Jaarfeesten

Het jaarverloop wordt in de Vrijeschool meebeleefd aan de hand van de viering van een reeks historisch bepaalde feesten. Ze dragen universele waarden in zich (bijv. geboorte, sterven). Ze komen elk jaar terug; de kinderen leven ernaar toe en bij de meeste feesten worden de ouders betrokken.

Het Michaëlsfeest (29 september) is het eerste feest in het nieuwe schooljaar. Het is niet alleen een feest van de oogst in de herfst, maar ook het feest van de moed. De legende van Sint Joris die de draak versloeg, is het hoofdthema. De kleuterklassen vieren vooral het oogstfeest. De kinderen van klas 1 tot  6 voeren in gemengde groepjes opdrachten uit waarin ze hun moed moeten bewijzen.

Met het donkerder worden van de dagen vieren we Sint Maarten.

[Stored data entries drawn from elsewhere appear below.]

Lemma naive_transition_spec state value g next si trans :
  state ∈ states data -> trans ∈ s_transitions state ->
  trans_wf fuel data state trans = true ->
  value ∈ seqZ 0 (numValuations data) ->
  noStates data <= next -> fresh_from g next ->
  exists g' next' new,
    naive_transition fuel data isMaxParity controllerIsOdd state value
      (g, next, si) trans = Some (g', next', si ++ new)
    /\ next <= next' /\ g ⊆ g' /\ fresh_from g' next'
    /\ (forall k v, g !! k = None -> g' !! k = Some v ->
          noStates data <= k /\ fin v)
    /\ Forall2 (link g' state)
         (List.filter (enabled fuel data state value) [trans]) new.
Proof.
  intros Hs Ht Hwf Hv Hnext Hfresh.
  destruct (trans_wf_unpack state trans value Hwf Hv)
    as (succ & l & e & Hsucc & Hguard & Heval & Hacc).
  unfold naive_transition. simpl. unfold enabled.
  rewrite Hsucc, Hguard. simpl. rewrite Heval. simpl.
  destruct (e =? -1); simpl.
  { exists g, next, []. rewrite app_nil_r. split; [done|]. split; [lia|].
    split; [done|]. split; [done|]. split; [|constructor].
    intros k v H1 H2. congruence. }
  destruct (s_accSig state) as [sig|] eqn:Hsig.
  { exists g, next, [succ]. split; [done|]. split; [lia|].
    split; [done|]. split; [done|]. split.
    - intros k v H1 H2. congruence.
    - constructor; [|constructor]. exists succ. split; [done|]. by rewrite Hsig. }
  destruct (Hacc eq_refl) as [Hno [p Hp]]. rewrite Hno, Hp. simpl.
  eexists _, (next + 1), [next]. split; [done|]. split; [lia|].
  assert (Hnone : g !! next = None) by (apply Hfresh; lia).
  split; [by apply insert_subseteq|]. split.
  { intros k Hk. unfold init_vertex. rewrite lookup_insert_ne by lia.
    apply Hfresh. lia. }
  split.
  - intros k v H1 H2. unfold init_vertex in H2.
    destruct (decide (next = k)) as [<-|Hne].
    + rewrite lookup_insert_eq in H2. injection H2 as <-.
      split; [done|]. by exists state, trans, p, succ.
    + rewrite lookup_insert_ne in H2 by done. congruence.
  - constructor; [|constructor]. exists succ. split; [done|]. rewrite Hsig.
    exists p. split; [done|]. split; [done|].
    unfold init_vertex. by rewrite lookup_insert_eq.
Qed.

Lemma naive_transitions_spec state value trans_list :
  forall g next si,
    state ∈ states data ->
    Forall (fun trans => trans ∈ s_transitions state
                         /\ trans_wf fuel data state trans = true) trans_list ->
    value ∈ seqZ 0 (numValuations data) ->
    noStates data <= next -> fresh_from g next ->
    exists g' next' new,
      fold_opt (naive_transition fuel data isMaxParity controllerIsOdd state value)
        trans_list (g, next, si) = Some (g', next', si ++ new)
      /\ next <= next' /\ g ⊆ g' /\ fresh_from g' next'
      /\ (forall k v, g !! k = None -> g' !! k = Some v ->
            noStates data <= k /\ fin v)
      /\ Forall2 (link g' state)
           (List.filter (enabled fuel data state value) trans_list) new.
Proof.
  induction trans_list as [|trans rest IH]; intros g next si Hs Hall Hv Hnext Hfresh.
  { exists g, next, []. rewrite app_nil_r. split; [done|]. split; [lia|].
    split; [done|]. split; [done|]. split; [|constructor].
    intros k v H1 H2. congruence. }
  apply Forall_cons in Hall as [[Hin Hwf] Hall].
  destruct (naive_transition_spec state value g next si trans Hs Hin Hwf Hv Hnext Hfresh)
    as (g1 & next1 & new1 & Hrun1 & Hle1 & Hsub1 & Hfresh1 & Hnew1 & Hlink1).
  destruct (IH g1 next1 (si ++ new1) Hs Hall Hv ltac:(lia) Hfresh1)
    as (g2 & next2 & new2 & Hrun2 & Hle2 & Hsub2 & Hfresh2 & Hnew2 & Hlink2).
  exists g2, next2, (new1 ++ new2). cbn [fold_opt]. rewrite Hrun1.
  cbn [mbind option_bind]. rewrite Hrun2, app_assoc. split; [done|]. split; [lia|].
  split; [by etrans|]. split; [done|]. split.
  - intros k v H1 H2. destruct (g1 !! k) as [v1|] eqn:E.
    + rewrite (lookup_weaken _ _ _ _ E Hsub2) in H2. injection H2 as <-.
      by apply Hnew1.
    + by apply Hnew2.
  - change (trans :: rest) with ([trans] ++ rest). rewrite List.filter_app.
    apply Forall2_app; [|done].
    eapply Forall2_impl; [exact Hlink1|]. intros tr to. by apply link_weaken.
Qed.

Lemma naive_valuation_spec state value g next ss :
  state ∈ states data ->
  state_wf fuel data state = true ->
  value ∈ seqZ 0 (numValuations data) ->
  noStates data <= next -> fresh_from g next ->
  exists g' next' vinter,
    naive_valuation fuel data isMaxParity controllerIsOdd state
      (g, next, ss) value = Some (g', next', ss ++ [vinter])
    /\ next <= vinter < next' /\ g ⊆ g' /\ fresh_from g' next'
    /\ (forall k v, g !! k = None -> g' !! k = Some v ->
          noStates data <= k
          /\ (fin v \/ (k = vinter /\ priority v = 0 /\ owner v = 0)))
    /\ inter g' state value vinter.
Proof.
  intros Hs Hwf Hv Hnext Hfresh.
  apply andb_prop in Hwf as [_ Hwf]. rewrite forallb_forall in Hwf.
  assert (Hall : Forall (fun trans => trans ∈ s_transitions state
                   /\ trans_wf fuel data state trans = true) (s_transitions state)).
  { apply Forall_forall. intros tr Htr. split; [done|].
    apply Hwf. by apply list_elem_of_In. }
  destruct (naive_transitions_spec state value (s_transitions state) g next []
              Hs Hall Hv Hnext Hfresh)
    as (g1 & next1 & si & Hrun & Hle & Hsub & Hfresh1 & Hnew & Hlink).
  unfold naive_valuation. rewrite Hrun. simpl.
  assert (Hnone : g1 !! next1 = None) by (apply Hfresh1; lia).
  eexists _, (next1 + 1), next1. split; [done|]. split; [lia|].
  split; [etrans; [exact Hsub|by apply insert_subseteq]|]. split.
  { intros k Hk. unfold init_vertex. rewrite lookup_insert_ne by lia.
    apply Hfresh1. lia. }
  split.
  - intros k v H1 H2. unfold init_vertex in H2.
    destruct (decide (next1 = k)) as [<-|Hne].
    + rewrite lookup_insert_eq in H2. injection H2 as <-.
      split; [lia|]. by right.
    + rewrite lookup_insert_ne in H2 by done.
      destruct (Hnew k v H1 H2). split; [done|]. by left.
  - eexists. split; [lia|]. split; [unfold init_vertex; by rewrite lookup_insert_eq|].
    split; [done|]. split; [done|]. simpl.
    eapply Forall2_impl; [exact Hlink|]. intros tr to.
    apply link_weaken. by apply insert_subseteq.
Qed.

Op 11 november wordt er een lampion gemaakt, vaak van een pompoen, waarin een kaarsje brandt.

In de adventstijd valt het Sint Nicolaasfeest dat in de klas intensief wordt gevierd.

De kersttijd wordt ingeluid met de vieringen van Advent. Er wordt in de kleuterklassen de adventstuin gelopen en elke ochtend is er in de hal een concertje. Ouders en/of kinderen zingen of spelen met hun instrument een aantal liederen. Het Kerstfeest wordt o.a. gevierd met een opvoering van het kerstspel door de leraren. Het is van oorsprong een middeleeuws spel dat op de Vrijescholen in ere wordt gehouden.

In de lente is er het Paasfeest, met voor de kleintjes een optocht met palmpaasstokken, en daarna het Pinksterfeest met vrolijke dansen rond de meiboom.

In de zomer ten slotte het feest van Sint Jan (24 juni), een buitenfeest voor alle kinderen en ouders, ergens in de natuur.